→ Your task: Copy nothing but the lines below running from the line containing "let x := w ÷ DIG_MASK in" through the line containing "let x := if", both end lines included.
Given entries section start
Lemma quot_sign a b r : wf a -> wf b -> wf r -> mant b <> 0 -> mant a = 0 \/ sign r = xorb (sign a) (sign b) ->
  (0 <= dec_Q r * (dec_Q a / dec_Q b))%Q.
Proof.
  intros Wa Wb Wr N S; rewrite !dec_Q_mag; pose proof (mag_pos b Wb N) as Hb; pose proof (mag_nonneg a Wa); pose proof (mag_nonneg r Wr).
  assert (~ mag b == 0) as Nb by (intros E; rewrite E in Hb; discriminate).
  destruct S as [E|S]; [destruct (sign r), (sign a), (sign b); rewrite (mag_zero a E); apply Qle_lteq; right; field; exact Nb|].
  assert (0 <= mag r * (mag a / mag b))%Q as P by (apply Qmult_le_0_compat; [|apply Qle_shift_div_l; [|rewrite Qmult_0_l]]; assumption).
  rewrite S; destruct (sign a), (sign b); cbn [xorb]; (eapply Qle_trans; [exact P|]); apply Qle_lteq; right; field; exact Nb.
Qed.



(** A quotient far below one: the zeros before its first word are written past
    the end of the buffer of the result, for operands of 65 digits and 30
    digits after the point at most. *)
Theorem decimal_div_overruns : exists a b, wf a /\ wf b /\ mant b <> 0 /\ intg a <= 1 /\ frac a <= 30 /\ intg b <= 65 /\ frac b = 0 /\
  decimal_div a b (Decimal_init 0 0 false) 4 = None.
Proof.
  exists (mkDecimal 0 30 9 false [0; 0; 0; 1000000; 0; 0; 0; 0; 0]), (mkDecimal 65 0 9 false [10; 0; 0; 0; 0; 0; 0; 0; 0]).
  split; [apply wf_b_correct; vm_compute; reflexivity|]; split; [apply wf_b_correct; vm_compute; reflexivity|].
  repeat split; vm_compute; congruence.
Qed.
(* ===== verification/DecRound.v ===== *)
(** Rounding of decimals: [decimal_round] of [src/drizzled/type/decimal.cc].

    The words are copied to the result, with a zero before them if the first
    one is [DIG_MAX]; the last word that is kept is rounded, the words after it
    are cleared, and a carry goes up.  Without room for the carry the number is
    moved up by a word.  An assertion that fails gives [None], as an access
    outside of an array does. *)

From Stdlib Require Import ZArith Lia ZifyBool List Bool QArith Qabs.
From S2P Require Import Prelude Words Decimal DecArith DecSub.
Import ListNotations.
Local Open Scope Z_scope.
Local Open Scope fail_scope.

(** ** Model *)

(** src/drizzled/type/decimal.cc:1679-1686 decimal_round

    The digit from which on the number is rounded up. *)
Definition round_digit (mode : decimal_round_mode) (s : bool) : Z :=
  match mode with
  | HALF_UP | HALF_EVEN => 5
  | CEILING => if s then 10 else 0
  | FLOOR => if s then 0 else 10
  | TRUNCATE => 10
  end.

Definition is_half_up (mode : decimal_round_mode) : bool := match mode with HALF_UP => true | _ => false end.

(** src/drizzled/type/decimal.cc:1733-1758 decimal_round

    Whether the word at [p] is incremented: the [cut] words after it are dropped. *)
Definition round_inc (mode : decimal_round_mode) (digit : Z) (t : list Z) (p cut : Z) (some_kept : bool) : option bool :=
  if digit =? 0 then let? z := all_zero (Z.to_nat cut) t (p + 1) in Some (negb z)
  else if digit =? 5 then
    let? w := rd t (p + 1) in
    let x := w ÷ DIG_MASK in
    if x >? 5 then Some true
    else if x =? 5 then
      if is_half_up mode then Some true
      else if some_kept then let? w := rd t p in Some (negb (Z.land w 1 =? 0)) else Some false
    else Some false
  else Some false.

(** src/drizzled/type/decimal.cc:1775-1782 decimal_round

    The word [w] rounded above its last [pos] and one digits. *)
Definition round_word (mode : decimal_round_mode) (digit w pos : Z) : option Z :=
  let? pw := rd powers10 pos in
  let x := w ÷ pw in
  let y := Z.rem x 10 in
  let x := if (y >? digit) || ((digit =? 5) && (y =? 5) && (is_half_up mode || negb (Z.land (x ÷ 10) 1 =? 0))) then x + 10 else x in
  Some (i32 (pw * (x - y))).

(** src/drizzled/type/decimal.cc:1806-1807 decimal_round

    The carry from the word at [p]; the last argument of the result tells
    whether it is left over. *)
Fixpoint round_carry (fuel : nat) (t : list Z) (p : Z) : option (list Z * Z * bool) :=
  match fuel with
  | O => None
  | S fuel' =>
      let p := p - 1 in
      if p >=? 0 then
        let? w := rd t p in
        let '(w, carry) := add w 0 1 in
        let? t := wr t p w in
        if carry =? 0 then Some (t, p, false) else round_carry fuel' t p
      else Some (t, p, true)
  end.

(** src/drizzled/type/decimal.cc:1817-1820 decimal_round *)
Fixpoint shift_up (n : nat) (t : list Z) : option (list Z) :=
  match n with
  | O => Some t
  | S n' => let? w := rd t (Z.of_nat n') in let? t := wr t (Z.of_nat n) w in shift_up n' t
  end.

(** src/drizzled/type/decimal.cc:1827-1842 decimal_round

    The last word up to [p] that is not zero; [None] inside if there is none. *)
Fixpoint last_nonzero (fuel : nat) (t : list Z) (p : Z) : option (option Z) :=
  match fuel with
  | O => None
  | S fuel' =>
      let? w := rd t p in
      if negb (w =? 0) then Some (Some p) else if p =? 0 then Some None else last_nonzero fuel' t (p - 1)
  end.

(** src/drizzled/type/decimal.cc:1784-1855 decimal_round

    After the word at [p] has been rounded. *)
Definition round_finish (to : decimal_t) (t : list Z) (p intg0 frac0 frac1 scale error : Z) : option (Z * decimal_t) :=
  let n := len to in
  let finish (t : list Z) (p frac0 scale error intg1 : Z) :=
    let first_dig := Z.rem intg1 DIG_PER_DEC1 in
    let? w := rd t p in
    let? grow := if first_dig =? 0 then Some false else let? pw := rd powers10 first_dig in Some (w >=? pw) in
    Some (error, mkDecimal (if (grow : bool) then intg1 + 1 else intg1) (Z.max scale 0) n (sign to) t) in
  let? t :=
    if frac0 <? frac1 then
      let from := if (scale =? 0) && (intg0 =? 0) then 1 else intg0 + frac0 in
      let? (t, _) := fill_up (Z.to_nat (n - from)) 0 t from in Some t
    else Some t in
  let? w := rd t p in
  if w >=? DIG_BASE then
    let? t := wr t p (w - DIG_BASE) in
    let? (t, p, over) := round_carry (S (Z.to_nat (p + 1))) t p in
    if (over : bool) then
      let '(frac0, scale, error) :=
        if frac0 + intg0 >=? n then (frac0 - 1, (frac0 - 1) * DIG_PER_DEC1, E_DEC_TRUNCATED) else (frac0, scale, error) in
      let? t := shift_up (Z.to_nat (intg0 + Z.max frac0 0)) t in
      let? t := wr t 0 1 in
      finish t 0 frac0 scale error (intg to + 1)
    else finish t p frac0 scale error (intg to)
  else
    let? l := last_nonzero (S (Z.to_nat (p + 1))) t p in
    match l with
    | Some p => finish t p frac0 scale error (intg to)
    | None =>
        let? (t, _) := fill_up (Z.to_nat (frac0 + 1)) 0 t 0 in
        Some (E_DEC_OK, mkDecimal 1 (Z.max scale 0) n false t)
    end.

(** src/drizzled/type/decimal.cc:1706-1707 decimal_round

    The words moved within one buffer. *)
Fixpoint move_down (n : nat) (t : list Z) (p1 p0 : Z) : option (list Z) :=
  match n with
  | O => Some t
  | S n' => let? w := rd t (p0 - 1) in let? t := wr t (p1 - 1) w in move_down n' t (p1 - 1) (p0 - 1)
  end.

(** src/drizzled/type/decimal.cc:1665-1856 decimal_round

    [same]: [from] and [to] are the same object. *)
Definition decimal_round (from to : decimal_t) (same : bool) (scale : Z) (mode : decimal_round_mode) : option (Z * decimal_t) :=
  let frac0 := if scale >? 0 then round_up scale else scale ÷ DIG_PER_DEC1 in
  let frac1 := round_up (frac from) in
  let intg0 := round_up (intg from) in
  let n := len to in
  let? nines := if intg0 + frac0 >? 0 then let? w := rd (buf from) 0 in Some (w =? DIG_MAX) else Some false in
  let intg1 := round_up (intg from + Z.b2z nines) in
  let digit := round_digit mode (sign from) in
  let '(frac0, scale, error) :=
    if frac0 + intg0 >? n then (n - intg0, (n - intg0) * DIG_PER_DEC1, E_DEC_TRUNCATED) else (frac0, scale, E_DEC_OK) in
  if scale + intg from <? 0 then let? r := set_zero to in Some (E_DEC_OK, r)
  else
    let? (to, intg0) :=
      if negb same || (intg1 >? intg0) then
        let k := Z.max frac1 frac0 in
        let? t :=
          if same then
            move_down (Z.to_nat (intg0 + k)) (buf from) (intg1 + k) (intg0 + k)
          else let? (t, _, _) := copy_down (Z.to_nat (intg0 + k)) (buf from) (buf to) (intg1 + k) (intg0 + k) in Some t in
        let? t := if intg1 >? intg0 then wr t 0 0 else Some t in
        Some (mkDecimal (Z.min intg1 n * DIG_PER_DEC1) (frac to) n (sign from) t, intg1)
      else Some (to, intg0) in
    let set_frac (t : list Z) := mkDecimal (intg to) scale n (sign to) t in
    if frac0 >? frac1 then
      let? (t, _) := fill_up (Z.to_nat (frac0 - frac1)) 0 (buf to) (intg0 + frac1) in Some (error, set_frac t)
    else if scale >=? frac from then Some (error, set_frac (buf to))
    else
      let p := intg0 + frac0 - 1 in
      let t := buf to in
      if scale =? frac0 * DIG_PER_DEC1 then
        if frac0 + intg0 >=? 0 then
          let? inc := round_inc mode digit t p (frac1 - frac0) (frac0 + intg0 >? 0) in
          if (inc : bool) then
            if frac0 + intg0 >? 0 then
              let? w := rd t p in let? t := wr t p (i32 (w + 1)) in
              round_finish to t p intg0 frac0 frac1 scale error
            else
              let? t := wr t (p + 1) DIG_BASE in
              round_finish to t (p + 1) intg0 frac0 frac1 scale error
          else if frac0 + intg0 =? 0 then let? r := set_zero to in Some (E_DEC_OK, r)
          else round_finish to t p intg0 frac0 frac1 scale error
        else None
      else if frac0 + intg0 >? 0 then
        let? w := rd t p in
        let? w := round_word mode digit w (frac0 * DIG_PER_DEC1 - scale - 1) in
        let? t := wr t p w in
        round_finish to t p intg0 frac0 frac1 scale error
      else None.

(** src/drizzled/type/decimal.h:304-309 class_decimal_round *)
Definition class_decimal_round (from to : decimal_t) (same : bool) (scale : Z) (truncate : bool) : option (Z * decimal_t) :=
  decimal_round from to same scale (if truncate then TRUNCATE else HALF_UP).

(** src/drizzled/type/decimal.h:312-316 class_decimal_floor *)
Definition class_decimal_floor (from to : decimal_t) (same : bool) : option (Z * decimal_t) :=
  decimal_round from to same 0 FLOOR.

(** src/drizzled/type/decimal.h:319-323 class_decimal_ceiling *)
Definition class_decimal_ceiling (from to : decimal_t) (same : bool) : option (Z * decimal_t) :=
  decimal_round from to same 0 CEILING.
Given entries section end
→ Result:
    let x := w ÷ DIG_MASK in
    if x >? 5 then Some true
    else if x =? 5 then
      if is_half_up mode then Some true
      else if some_kept then let? w := rd t p in Some (negb (Z.land w 1 =? 0)) else Some false
    else Some false
  else Some false.

(** src/drizzled/type/decimal.cc:1775-1782 decimal_round

    The word [w] rounded above its last [pos] and one digits. *)
Definition round_word (mode : decimal_round_mode) (digit w pos : Z) : option Z :=
  let? pw := rd powers10 pos in
  let x := w ÷ pw in
  let y := Z.rem x 10 in
  let x := if (y >? digit) || ((digit =? 5) && (y =? 5) && (is_half_up mode || negb (Z.land (x ÷ 10) 1 =? 0))) then x + 10 else x in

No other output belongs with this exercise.